(Beginning of Provided information)

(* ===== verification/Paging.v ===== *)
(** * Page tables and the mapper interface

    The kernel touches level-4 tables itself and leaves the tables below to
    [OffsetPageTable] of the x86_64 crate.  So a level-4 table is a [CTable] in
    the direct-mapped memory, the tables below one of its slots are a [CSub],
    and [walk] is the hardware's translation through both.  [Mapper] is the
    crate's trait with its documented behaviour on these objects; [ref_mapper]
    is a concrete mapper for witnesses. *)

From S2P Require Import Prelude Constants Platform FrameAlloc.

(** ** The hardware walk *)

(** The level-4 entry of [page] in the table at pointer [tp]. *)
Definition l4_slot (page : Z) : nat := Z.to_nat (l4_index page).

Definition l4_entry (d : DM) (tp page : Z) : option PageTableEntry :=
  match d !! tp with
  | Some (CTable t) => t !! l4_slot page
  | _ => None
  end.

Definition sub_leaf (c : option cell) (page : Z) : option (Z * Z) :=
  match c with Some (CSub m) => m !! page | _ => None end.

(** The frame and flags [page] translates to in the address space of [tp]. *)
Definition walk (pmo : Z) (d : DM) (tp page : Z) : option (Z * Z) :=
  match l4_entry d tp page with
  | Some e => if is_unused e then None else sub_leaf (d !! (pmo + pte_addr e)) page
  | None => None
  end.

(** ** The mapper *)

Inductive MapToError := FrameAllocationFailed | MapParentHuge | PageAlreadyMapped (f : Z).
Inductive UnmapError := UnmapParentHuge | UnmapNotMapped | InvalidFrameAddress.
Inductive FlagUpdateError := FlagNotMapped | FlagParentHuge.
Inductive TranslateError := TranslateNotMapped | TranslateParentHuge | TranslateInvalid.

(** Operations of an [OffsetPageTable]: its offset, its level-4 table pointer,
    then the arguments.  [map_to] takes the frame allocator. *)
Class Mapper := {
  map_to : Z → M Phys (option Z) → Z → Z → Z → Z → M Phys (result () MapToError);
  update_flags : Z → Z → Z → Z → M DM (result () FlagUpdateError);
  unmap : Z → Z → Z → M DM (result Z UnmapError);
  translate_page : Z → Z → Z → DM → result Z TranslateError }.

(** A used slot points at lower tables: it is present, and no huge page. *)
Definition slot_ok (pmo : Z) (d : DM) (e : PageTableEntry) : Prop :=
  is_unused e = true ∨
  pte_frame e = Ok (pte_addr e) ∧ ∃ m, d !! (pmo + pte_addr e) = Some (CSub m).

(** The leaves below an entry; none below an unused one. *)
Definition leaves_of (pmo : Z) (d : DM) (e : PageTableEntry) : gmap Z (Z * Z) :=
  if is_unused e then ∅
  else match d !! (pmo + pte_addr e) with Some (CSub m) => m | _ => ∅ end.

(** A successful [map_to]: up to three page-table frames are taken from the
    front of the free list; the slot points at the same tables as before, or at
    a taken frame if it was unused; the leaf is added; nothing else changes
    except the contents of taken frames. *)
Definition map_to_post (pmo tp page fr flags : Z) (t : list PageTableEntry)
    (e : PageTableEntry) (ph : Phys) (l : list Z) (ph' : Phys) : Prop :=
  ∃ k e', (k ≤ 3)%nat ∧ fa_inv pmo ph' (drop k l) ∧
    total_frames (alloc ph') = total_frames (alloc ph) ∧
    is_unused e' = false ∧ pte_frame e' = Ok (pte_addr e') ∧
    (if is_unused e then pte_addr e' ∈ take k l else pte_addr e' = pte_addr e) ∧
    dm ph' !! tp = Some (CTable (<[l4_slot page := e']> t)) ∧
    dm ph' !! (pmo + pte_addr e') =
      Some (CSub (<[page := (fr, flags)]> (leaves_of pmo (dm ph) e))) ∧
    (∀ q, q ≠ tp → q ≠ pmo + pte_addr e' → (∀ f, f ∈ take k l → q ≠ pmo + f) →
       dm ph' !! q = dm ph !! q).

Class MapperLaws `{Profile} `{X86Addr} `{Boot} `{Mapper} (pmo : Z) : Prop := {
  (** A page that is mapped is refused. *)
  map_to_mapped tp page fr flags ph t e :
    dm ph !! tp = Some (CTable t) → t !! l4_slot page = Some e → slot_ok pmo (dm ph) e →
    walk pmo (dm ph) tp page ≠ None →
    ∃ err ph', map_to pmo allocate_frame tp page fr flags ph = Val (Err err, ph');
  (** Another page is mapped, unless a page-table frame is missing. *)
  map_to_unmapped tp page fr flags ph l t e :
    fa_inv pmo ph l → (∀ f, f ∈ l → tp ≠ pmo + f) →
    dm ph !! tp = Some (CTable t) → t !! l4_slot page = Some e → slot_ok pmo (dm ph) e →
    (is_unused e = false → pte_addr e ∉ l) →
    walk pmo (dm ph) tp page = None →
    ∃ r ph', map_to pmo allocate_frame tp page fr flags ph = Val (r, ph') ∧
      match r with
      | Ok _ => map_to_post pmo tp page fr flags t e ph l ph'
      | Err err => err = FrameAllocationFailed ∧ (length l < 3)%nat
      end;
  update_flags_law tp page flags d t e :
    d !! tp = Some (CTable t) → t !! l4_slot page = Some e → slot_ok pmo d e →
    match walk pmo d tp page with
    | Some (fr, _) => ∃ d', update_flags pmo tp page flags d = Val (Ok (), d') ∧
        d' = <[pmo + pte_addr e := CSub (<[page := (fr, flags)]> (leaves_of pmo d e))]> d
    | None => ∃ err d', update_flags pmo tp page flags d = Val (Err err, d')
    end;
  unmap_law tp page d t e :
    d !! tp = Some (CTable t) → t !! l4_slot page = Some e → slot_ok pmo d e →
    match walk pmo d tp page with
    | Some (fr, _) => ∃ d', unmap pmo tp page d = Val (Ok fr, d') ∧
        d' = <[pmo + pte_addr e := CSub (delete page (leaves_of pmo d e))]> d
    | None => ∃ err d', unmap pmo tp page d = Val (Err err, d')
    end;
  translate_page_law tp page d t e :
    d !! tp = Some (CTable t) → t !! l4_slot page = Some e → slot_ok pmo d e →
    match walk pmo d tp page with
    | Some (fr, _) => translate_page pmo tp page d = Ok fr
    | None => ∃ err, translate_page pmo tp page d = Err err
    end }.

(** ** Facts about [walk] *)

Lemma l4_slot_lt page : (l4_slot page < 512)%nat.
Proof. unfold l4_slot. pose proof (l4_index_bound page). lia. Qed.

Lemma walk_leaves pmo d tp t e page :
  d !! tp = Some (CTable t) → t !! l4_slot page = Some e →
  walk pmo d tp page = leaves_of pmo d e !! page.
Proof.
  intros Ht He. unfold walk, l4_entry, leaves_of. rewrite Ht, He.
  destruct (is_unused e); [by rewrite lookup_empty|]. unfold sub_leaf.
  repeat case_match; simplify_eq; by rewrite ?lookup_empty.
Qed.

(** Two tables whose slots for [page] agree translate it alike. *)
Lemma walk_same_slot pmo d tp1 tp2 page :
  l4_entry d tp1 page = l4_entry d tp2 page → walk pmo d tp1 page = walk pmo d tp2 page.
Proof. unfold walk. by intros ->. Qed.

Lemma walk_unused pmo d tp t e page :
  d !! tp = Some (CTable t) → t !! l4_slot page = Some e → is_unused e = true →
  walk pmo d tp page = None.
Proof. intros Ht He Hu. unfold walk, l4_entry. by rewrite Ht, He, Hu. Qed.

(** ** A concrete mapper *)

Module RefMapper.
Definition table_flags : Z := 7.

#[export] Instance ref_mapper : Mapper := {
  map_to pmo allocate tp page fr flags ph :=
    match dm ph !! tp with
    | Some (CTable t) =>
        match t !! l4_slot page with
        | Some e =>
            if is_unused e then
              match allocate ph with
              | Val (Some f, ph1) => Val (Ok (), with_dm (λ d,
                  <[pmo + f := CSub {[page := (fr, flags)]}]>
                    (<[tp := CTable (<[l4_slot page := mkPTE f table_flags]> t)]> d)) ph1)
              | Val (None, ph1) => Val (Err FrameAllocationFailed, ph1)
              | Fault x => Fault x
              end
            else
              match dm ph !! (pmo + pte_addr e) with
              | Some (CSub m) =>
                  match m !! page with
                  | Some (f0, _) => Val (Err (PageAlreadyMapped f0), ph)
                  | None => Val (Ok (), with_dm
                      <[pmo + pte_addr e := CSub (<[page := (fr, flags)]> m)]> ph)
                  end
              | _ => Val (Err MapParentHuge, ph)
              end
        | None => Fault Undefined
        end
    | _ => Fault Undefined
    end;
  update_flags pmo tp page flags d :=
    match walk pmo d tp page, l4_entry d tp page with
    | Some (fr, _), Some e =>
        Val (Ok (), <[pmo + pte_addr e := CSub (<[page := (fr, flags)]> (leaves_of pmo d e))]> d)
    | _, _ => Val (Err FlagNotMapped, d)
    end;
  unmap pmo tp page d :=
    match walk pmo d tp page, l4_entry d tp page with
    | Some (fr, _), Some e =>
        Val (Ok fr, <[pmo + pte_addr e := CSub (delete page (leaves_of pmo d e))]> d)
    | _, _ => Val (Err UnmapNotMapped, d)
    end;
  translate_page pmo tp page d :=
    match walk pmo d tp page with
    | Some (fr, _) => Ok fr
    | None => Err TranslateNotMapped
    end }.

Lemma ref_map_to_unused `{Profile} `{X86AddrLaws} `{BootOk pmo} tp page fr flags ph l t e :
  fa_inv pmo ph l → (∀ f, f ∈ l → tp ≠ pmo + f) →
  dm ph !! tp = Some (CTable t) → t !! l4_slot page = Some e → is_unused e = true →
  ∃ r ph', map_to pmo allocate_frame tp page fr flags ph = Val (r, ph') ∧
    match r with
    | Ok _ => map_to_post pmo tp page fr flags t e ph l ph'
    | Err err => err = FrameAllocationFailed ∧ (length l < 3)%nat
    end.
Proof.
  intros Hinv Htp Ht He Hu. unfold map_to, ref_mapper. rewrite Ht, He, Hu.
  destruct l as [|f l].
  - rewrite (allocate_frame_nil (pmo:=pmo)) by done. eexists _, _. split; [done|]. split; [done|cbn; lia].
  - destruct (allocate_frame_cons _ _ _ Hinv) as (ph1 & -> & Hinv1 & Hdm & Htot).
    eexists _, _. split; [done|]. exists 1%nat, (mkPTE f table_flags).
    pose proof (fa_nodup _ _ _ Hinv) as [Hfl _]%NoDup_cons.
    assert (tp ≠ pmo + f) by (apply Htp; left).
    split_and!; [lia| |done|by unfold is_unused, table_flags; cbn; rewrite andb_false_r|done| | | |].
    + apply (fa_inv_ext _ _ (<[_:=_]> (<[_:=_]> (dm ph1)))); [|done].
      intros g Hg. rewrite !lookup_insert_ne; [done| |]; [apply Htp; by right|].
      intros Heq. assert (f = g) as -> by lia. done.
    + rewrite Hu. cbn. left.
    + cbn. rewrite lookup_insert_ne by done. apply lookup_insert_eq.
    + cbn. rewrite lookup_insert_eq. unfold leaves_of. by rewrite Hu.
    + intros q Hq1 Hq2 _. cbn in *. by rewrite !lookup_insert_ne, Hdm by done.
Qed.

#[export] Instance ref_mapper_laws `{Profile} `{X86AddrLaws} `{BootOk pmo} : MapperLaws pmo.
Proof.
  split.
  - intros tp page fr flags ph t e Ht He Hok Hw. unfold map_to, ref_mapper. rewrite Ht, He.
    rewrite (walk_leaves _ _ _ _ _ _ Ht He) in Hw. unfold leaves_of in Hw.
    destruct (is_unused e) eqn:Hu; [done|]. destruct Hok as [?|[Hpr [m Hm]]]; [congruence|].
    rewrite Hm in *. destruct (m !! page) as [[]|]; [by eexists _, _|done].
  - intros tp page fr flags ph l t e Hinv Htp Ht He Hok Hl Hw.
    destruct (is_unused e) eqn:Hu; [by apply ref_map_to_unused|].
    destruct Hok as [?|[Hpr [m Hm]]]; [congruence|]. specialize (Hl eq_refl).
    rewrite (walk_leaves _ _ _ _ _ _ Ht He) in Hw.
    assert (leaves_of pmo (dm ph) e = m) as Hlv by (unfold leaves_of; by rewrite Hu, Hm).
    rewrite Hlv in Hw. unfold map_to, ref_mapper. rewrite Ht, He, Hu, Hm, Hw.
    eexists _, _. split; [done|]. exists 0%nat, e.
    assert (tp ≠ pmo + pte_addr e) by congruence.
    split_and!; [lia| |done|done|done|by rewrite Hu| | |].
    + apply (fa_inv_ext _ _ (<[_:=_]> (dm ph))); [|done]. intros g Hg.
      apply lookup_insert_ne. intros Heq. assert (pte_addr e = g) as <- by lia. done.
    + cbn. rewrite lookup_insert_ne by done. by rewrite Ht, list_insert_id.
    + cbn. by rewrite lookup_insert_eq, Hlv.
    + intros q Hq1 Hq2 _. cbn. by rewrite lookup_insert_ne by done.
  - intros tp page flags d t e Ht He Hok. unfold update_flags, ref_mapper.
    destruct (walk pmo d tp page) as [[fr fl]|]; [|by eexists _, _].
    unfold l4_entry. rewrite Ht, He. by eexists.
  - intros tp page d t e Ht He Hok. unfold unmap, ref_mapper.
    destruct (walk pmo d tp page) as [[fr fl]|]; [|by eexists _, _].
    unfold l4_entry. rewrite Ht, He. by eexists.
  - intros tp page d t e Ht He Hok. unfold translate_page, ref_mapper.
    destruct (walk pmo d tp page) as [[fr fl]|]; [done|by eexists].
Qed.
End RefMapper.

(End of Provided information)

§ Task to complete
Search the listing for the string "Profile". Copy each line where it is found.

§ Reply to the exercise
Class MapperLaws `{Profile} `{X86Addr} `{Boot} `{Mapper} (pmo : Z) : Prop := {
Lemma ref_map_to_unused `{Profile} `{X86AddrLaws} `{BootOk pmo} tp page fr flags ph l t e :
#[export] Instance ref_mapper_laws `{Profile} `{X86AddrLaws} `{BootOk pmo} : MapperLaws pmo.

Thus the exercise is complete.